:: Problem details ::
When a line of the records contains "None", copy it.

Data entries
· · · · · · ·
(** [/chat] with a message, by whether the user has a persona. *)
Lemma chat_run command userId message s w :
  chats command userId message ->
  message <> ""%string ->
  primitive userId = true ->
  let before := current userId (now w) s in
  let selected := Chat.selectedPersona before in
  let run := Chat.handleChatCommand E JSON_stringify command (Chat.mkProcess s w) in
  fst run = inr tt /\
  if Val.truthy selected then
    responses (added w (Chat.world (snd run))) =
      [mkRes 200 None (Text (Chat.thinking selected))] /\
    conversation_of userId (Chat.userConversations (snd run)) =
      Some (Chat.pushed
              (Chat.exchange selected (JStr message)
                 (Chat.generatePersonaResponse E selected (JStr message)))
              before)
  else
    added w (Chat.world (snd run)) =
      [Respond (mkRes 200 None
                  (Json (Chat.selection_prompt "Please select a persona first:")))] /\
    conversation_of userId (Chat.userConversations (snd run)) = Some before.
Proof.
  intros (Ht & Hu & text & Htext & Htrim) Hne Hp. cbv zeta.
  unfold Chat.handleChatCommand, Slack.trimmed_text, Chat.answer.
  rewrite !(prop_optional command) by exact Ht. handler_step.
  cbv [bind Val.lift ret]. rewrite Htext, Htrim, Hu. handler_step.
  rewrite getUserConversation_run. handler_step.
  apply String.eqb_neq in Hne. rewrite Hne. handler_step. rewrite conversation_at_slot.
  destruct (Val.truthy (Chat.selectedPersona (current userId (now w) s))) eqn:Hsel;
    cbn [negb]; handler_step.
  - rewrite conversation_at_slot. rewrite postSlackMessage_posted.
    match goal with
    | |- context [posted E ?c ?w0] => destruct (posted_spec E c w0) as (w1 & -> & Htr)
    end.
    cbn [trace log] in Htr. rewrite <- app_assoc in Htr.
    destruct (delivered E _ _); cbn [fst snd Chat.userConversations Chat.world].
    + split; [reflexivity|]. split; [|apply conversation_of_written; exact Hp].
      rewrite (added_app w w1 _ Htr), responses_app, responses_nets. reflexivity.
    + rewrite postSlackMessage_posted.
      match goal with
      | |- context [posted E ?c w1] => destruct (posted_spec E c w1) as (w2 & -> & Htr2)
      end.
      rewrite Htr, <- !app_assoc in Htr2.
      destruct (delivered E _ _); cbn [fst snd Chat.userConversations Chat.world].
      all: split; [reflexivity|]; split; [|apply conversation_of_written; exact Hp].
      all: rewrite (added_app w w2 _ Htr2), !responses_app, !responses_nets; reflexivity.
  - split; [reflexivity|]. split; [|apply conversation_of_contacted_self; exact Hp].
    apply added_app. reflexivity.
Qed.

(** X24. Selecting a persona decides who answers the next [/chat] of
    the same user: the command is acknowledged with "Thinking as" that
    persona, and the user's history, as it was before the selection,
    gains the message and the answer made for that persona.  This holds
    whether or not the confirmation of the selection or the answer could
    be posted. *)
Theorem X24_selected_persona_answers_next_chat
    (interaction command userId action : value) (message : string) (p : Chat.Process) :
  let selected := Chat.optional (Chat.optional action "selected_option") "value" in
  let p1 := snd (Chat.handleInteractivePayload E generate_voice interaction p) in
  let run := Chat.handleChatCommand E JSON_stringify command p1 in
  let response := Chat.generatePersonaResponse E selected (JStr message) in
  pressed interaction userId action ->
  Chat.optional action "action_id" = JStr "select_persona" ->
  Val.truthy selected = true ->
  primitive userId = true ->
  chats command userId message ->
  message <> ""%string ->
  fst run = inr tt /\
  responses (added (Chat.world p1) (Chat.world (snd run))) =
    [mkRes 200 None (Text (Chat.thinking selected))] /\
  conversation_of userId (Chat.userConversations (snd run)) =
    Some (Chat.mkConv selected
            (Chat.conversationHistory
               (current userId (now (Chat.world p)) (Chat.userConversations p)) ++
             [Chat.mkEntry "user" (JStr message) None;
              Chat.mkEntry "assistant" (JStr response) (Some selected)])
            (now (Chat.world p1))).
Proof.
  cbv zeta. intros Hpress Hid Hsel Hp Hchat Hne. destruct p as [s w].
  assert (Hs1 := selection_run interaction userId action _ s w Hpress
                   (or_introl (conj Hid (conj eq_refl Hsel)))).
  destruct (Chat.handleInteractivePayload E generate_voice interaction _) as [r1 [s1 w1]].
  cbn [snd Chat.userConversations Chat.world] in *.
  destruct (chat_run command userId message s1 w1 Hchat Hne Hp) as [Hr Hrest].
  assert (Hcur : current userId (now w1) s1 =
                 Chat.touched (now w1)
                   (Chat.selecting
                      (Chat.optional (Chat.optional action "selected_option") "value")
                      (current userId (now w) s)))
    by (rewrite Hs1; apply current_written; exact Hp).
  rewrite Hcur in Hrest. cbn [Chat.selectedPersona Chat.touched Chat.selecting] in Hrest.
  rewrite Hsel in Hrest. destruct Hrest as [Hresp Hconv].
  split; [exact Hr|]. split; [exact Hresp|]. rewrite Hconv. reflexivity.
Qed.

(** X25. After "Switch Persona" the next [/chat] of the same user is
    not answered: the only effect of the command is the ephemeral prompt
    to select a persona first, and the history stays as it was. *)
Theorem X25_switching_persona_suspends_answers
    (interaction command userId action : value) (message : string) (p : Chat.Process) :
  let p1 := snd (Chat.handleInteractivePayload E generate_voice interaction p) in
  let run := Chat.handleChatCommand E JSON_stringify command p1 in
  pressed interaction userId action ->
  Chat.optional action "action_id" = JStr "switch_persona" ->
  primitive userId = true ->
  chats command userId message ->
  message <> ""%string ->
  fst run = inr tt /\
  added (Chat.world p1) (Chat.world (snd run)) =
    [Respond (mkRes 200 None
                (Json (JObj [("response_type"%string, JStr "ephemeral");
                             ("text"%string, JStr "Please select a persona first:");
                             ("blocks"%string, JArr Chat.createPersonaSelectionBlocks)])))] /\
  conversation_of userId (Chat.userConversations (snd run)) =
    Some (Chat.mkConv JUndefined
            (Chat.conversationHistory
               (current userId (now (Chat.world p)) (Chat.userConversations p)))
            (now (Chat.world p1))).
Proof.
  cbv zeta. intros Hpress Hid Hp Hchat Hne. destruct p as [s w].
  assert (Hs1 := selection_run interaction userId action JUndefined s w Hpress
                   (or_intror (conj Hid eq_refl))).
  destruct (Chat.handleInteractivePayload E generate_voice interaction _) as [r1 [s1 w1]].
  cbn [snd Chat.userConversations Chat.world] in *.
  destruct (chat_run command userId message s1 w1 Hchat Hne Hp) as [Hr Hrest].
  assert (Hcur : current userId (now w1) s1 =
                 Chat.touched (now w1)
                   (Chat.selecting JUndefined (current userId (now w) s)))
    by (rewrite Hs1; apply current_written; exact Hp).
  rewrite Hcur in Hrest.
  cbn [Chat.selectedPersona Chat.touched Chat.selecting Val.truthy] in Hrest.
  destruct Hrest as [Hadded Hconv].
  split; [exact Hr|]. split; [exact Hadded|]. rewrite Hconv. reflexivity.
Qed.

End Choosing.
· · · · · · ·
:: Worked solution ::
      [mkRes 200 None (Text (Chat.thinking selected))] /\
      [Respond (mkRes 200 None
    [mkRes 200 None (Text (Chat.thinking selected))] /\
             [Chat.mkEntry "user" (JStr message) None;
    [Respond (mkRes 200 None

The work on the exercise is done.